Wellness is a habit of mind, body & spirit
Everyone has a personal definition of wellness. Wellness is freedom from physical discomfort and enjoying a long, healthy life. Wellness can be knowing you have a strategy for dealing with stressful situations, or actually enjoying a healthier diet. Practicing mindfulness and spending time in nature are proven ways to enhance well-being, according to a 2018 study in Science Daily. At Cultivate, promoting wellness is the source of all that we do. It’s a philosophy that drives the farmers nurturing the land on which our hemp crops are grown, as well as the laboratory technicians and manufacturing experts who develop our customized formulations. What is wellness? Self-discovery begins right where you are today. Explore the Cultivate selection of rich hemp oil products.
Full-spectrum hemp oil
Cultivate’s custom formulations are based on broad-spectrum hemp oil. This means that the oil contains a full range of the cannabinoids and compounds in the hemp plant.
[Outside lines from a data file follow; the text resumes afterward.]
Lemma row_sizes_ok elements bytes : (forall p, 0 <= p < 3 -> is_u64 (elements p)) -> row_sizes elements = Some bytes ->
  (forall p, 0 <= p < 3 -> bytes p = 4 * elements p /\ 0 < bytes p <= UINT64_MAX) /\
  forall p, ~ 0 <= p < 3 -> bytes p = 0.
Proof.
  intros He. unfold row_sizes. change (seqZ 0 kReduceGradProjectionCount) with [0; 1; 2]. cbn [loop_ret].
  pose proof (He 0 ltac:(lia)) as E0. pose proof (He 1 ltac:(lia)) as E1. pose proof (He 2 ltac:(lia)) as E2.
  assert (is_u64 4) by (unfold is_u64, UINT64_MAX; lia).
  destruct (Z.eqb_spec (elements 0) 0); [done|]. destruct (CheckedMul (elements 0) 4) eqn:M0; [|done].
  destruct (Z.eqb_spec (elements 1) 0); [done|]. destruct (CheckedMul (elements 1) 4) eqn:M1; [|done].
  destruct (Z.eqb_spec (elements 2) 0); [done|]. destruct (CheckedMul (elements 2) 4) eqn:M2; [|done].
  apply CheckedMul_Some in M0 as [-> ?], M1 as [-> ?], M2 as [-> ?]; try done. intros [= <-].
  unfold is_u64 in *. split.
  - intros p [-> |[-> | ->]]%projections; unfold upd1; cbn; lia.
  - intros p Hp. unfold upd1. repeat (case_if; [b2p; lia|]). done.
Qed.

Definition ceil_div (v d : Z) : Z := (v + d - 1) / d.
Compared to synthetic or isolated cannabinoids, the cannabinoids in full-spectrum hemp oil have been shown to be synergistic, able to work cooperatively with the body’s natural systems. The phytocannabinoid-rich hemp oils used in our products are derived from hemp that is grown by farmers who share Cultivate’s commitment to responsibly sourced plants, supplying organic-certified hemp whenever possible. There is no tetrahydrocannabinol (“THC”) in our formulas. All of our cannabinoid products are chemically analyzed by third-party laboratories to ensure consistency. The phytocompounds in our products are thought to promote wellness in the ways Mother Nature intended. Hemp seed oil also contains essential amino and fatty acids, vitamins, zinc, magnesium and beta carotene.
Hemp in the USA
Hemp has been cultivated in the United States since at least 1632. Farmers in the American colonies grew it for use in clothing, ships’ rigging and sails, books, maps, and shoes; hemp seed oil kept oil lamps burning. By the late 1930s, domestically grown hemp was projected to become a $1 billion industry. The ban against hemp cultivation in the U.S. dates back to 1937, with the passage of the Marijuana Tax Act. The prohibition made no effort to distinguish marijuana (psychoactive) from hemp, its non-psychoactive cousin. The law banned them both. When growers continued to produce hemp anyway, the government added a transfer tax. That put an end to most hemp farming in the U.S. (except World War II when the US Government begged farmers to cultivate hemp for the war effort). This video produced by the Department of Agriculture in 1942 highlights the acknowledged utility of of hemp. In 2014, President Obama signed the Agricultural Act of 2014. It contained a section defining the difference between industrial hemp and marijuana. In states that legalized hemp cultivation, the law authorizes colleges and universities or state agriculture departments to conduct research or institute hemp production regulations. With uneven state regulation and outdated laws, American farmers have not been able to meet the demand for hemp. In fact, U.S. manufacturers continue to import raw hemp from Canada, Europe, and China. In December 2018, the United States Federal Government formally legalized the cultivation, processing, and sale of industrial hemp.